Regions with significant populations
- Indonesia (Central Sulawesi)

Languages
- Pamona language (Waa dialect), Indonesian language

Religion
- Ancestral worship (predominantly), Christianity, Islam

Related ethnic groups
- Pamona people

= Wana people =

The Tau Taa Wana (sometimes Tau Ta'a Wana or Tao Taa Wana) is a sub-group of the numerous people who speak variants of the Ta'a or Pamona language of Eastern Central Sulawesi, Indonesia. The Tau Taa Wana people referred to themselves as Tao Taa, as in tao means "people" and taa means "not". But most outsiders refers them as To Wana which means "people in the forest" because of their social image as a community residing in forests.
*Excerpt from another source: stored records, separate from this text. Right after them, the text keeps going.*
(* ===== verification/TcpInv.v ===== *)
(** * TcpInv: the invariant of a TCP connection ([src/net/ipv4/tcp.c])

    [wp] is the total-correctness reading of the operations of [Tcp]: the operation
    returns, and its result satisfies the postcondition.  [tcb_ok] relates a block to
    the bytes the application wrote and the bytes the peer's segments delivered; every
    operation keeps it, against arbitrary input segments within stated limits, and
    every segment sent carries the written bytes at their sequence numbers. *)

From Stdlib Require Import ZArith Lia.
From stdpp Require Import base list numbers gmap.
From S2P Require Import Prelude Ipv4 Tcp.

Open Scope Z_scope.

(** ** Total correctness *)

Definition wp {A} (m : C A) (Q : A → conn → Prop) (c : conn) : Prop :=
  ∃ a c', m c = Ret (a, c') ∧ Q a c'.

Lemma wp_ret {A} (a : A) (Q : A → conn → Prop) c : Q a c → wp (mret a) Q c.
Proof. intros. by exists a, c. Qed.

Lemma wp_bind {A B} (m : C A) (k : A → C B) Q c :
  wp m (λ a c, wp (k a) Q c) c → wp (m ≫= k) Q c.
Proof.
  intros (a & c' & E & b & c'' & E' & H). exists b, c''. split; [|done].
  unfold mbind, C_bind. by rewrite E.
Qed.

Lemma wp_mono {A} (m : C A) (Q Q' : A → conn → Prop) c :
  wp m Q c → (∀ a c', Q a c' → Q' a c') → wp m Q' c.
Proof. intros (a & c' & E & H) Hi. exists a, c'. eauto. Qed.

Abbreviation live t l p n := (mk_conn (Some t) l p n).

Lemma wp_get Q t l p n : Q t (live t l p n) → wp get Q (live t l p n).
Proof. intros. by exists t, (live t l p n). Qed.

Lemma wp_modify f Q t l p n : Q tt (live (f t) l p n) → wp (modify f) Q (live t l p n).
Proof. intros. by exists tt, (live (f t) l p n). Qed.

Lemma wp_event e Q t l p n :
  Q tt (live t l p (emit_event e n)) → wp (put_event e) Q (live t l p n).
Proof. intros. by exists tt, (live t l p (emit_event e n)). Qed.

Lemma wp_clock Q t l p n : Q (n_now n) (live t l p n) → wp clock_get Q (live t l p n).
Proof. intros. by exists (n_now n), (live t l p n). Qed.

Lemma wp_linked b Q t l p n : Q tt (live t b p n) → wp (set_linked b) Q (live t l p n).
Proof. intros. by exists tt, (live t b p n). Qed.

Lemma wp_when_false m Q c : Q tt c → wp (whenM false m) Q c.
Proof. apply wp_ret. Qed.

Lemma wp_lift {A} (r : res A) a (Q : A → conn → Prop) c : r = Ret a → Q a c → wp (lift r) Q c.
Proof. intros -> HQ. by exists a, c. Qed.

(** One step of an operation. *)
Ltac wp_step :=
  lazymatch goal with
  | |- wp (mbind _ _) _ _ => apply wp_bind
  | |- wp (mret _) _ _ => apply wp_ret
  | |- wp get _ _ => apply wp_get
  | |- wp (modify _) _ _ => apply wp_modify
  | |- wp (put_event _) _ _ => apply wp_event
  | |- wp clock_get _ _ => apply wp_clock
  | |- wp (set_linked _) _ _ => apply wp_linked
  end; cbv beta.
Ltac wp_steps := repeat wp_step.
The Tau Taa Wana people are an indigenous tribe who live in small villages or lipu's around the Bulang and Bongka River. Since the year 2000, the Wana have implemented rotational farming as a means of maintaining themselves. Before this they lived as a nomadic tribe.

The Tau Taa Wana are currently under threat. This is mainly constituted over land trouble. Since 1994 incursions from the government of Indonesia's transmigration program have affected their traditional ways of life. Yayasan Merah Putih is a non-profit, NGO in Palu that has been a supporter of Wana rights since 1999 and has also introduced sekolah lipu's or village schools in order to help the Tau Taa Wana community.